#### EXERCISE MATERIAL:
(* @src include/device/virtio_blk.hpp 177-189 VirtioBlk *)
Record VirtioBlk := mkBlk {
  device_features_ : Z;
  device_features_sel_ : Z;
  driver_features_ : Z;
  driver_features_sel_ : Z;
  queue_sel_ : Z;
  queues_ : list VirtioBlkQueue;
  blk_status_ : Z;
  interrupt_status_ : Z;
  disk_size_ : Z;
  config_ : bytevec;
}.
Definition set_device_features_sel v d := mkBlk (device_features_ d) v (driver_features_ d) (driver_features_sel_ d) (queue_sel_ d) (queues_ d) (blk_status_ d) (interrupt_status_ d) (disk_size_ d) (config_ d).
Definition set_driver_features v d := mkBlk (device_features_ d) (device_features_sel_ d) v (driver_features_sel_ d) (queue_sel_ d) (queues_ d) (blk_status_ d) (interrupt_status_ d) (disk_size_ d) (config_ d).
Definition set_driver_features_sel v d := mkBlk (device_features_ d) (device_features_sel_ d) (driver_features_ d) v (queue_sel_ d) (queues_ d) (blk_status_ d) (interrupt_status_ d) (disk_size_ d) (config_ d).
Definition set_queue_sel v d := mkBlk (device_features_ d) (device_features_sel_ d) (driver_features_ d) (driver_features_sel_ d) v (queues_ d) (blk_status_ d) (interrupt_status_ d) (disk_size_ d) (config_ d).
Definition set_queues v d := mkBlk (device_features_ d) (device_features_sel_ d) (driver_features_ d) (driver_features_sel_ d) (queue_sel_ d) v (blk_status_ d) (interrupt_status_ d) (disk_size_ d) (config_ d).
Definition set_blk_status v d := mkBlk (device_features_ d) (device_features_sel_ d) (driver_features_ d) (driver_features_sel_ d) (queue_sel_ d) (queues_ d) v (interrupt_status_ d) (disk_size_ d) (config_ d).
Definition set_interrupt_status v d := mkBlk (device_features_ d) (device_features_sel_ d) (driver_features_ d) (driver_features_sel_ d) (queue_sel_ d) (queues_ d) (blk_status_ d) v (disk_size_ d) (config_ d).
Definition set_config v d := mkBlk (device_features_ d) (device_features_sel_ d) (driver_features_ d) (driver_features_sel_ d) (queue_sel_ d) (queues_ d) (blk_status_ d) (interrupt_status_ d) (disk_size_ d) v.

Definition capacity (d : VirtioBlk) : Z := bv_load (config_ d) capacity_at 8.
Definition queue_at (i : Z) (d : VirtioBlk) : VirtioBlkQueue := nth (Z.to_nat i) (queues_ d) queue_init.
Definition upd_queue (i : Z) (f : VirtioBlkQueue -> VirtioBlkQueue) (d : VirtioBlk) : VirtioBlk :=
  set_queues (<[Z.to_nat i := f (queue_at i d)]> (queues_ d)) d.
Definition set_disk_size v d := mkBlk (device_features_ d) (device_features_sel_ d) (driver_features_ d) (driver_features_sel_ d) (queue_sel_ d) (queues_ d) (blk_status_ d) (interrupt_status_ d) v (config_ d).

(** What the host does with the path of the image: what [open_disk] learns from its file
    streams, in the order in which it uses them. *)
Record DiskPath := mkDiskPath {
  test_file : option (list Z);   (* the std::ifstream is good, and the bytes of the file *)
  create_file : bool;            (* the std::ofstream opens *)
  create_closed : bool;          (* it is good after seekp, put and close *)
  disk_opens : bool;             (* the std::fstream opens for input and output *)
  disk_tells : bool;             (* tellg at the end gives the size, not -1 *)
}.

#### EXERCISE INSTRUCTIONS:
Could you please give the number of lines in the data above that contain the word "opens"? Only the number is needed.

#### TASK OUTPUT:
2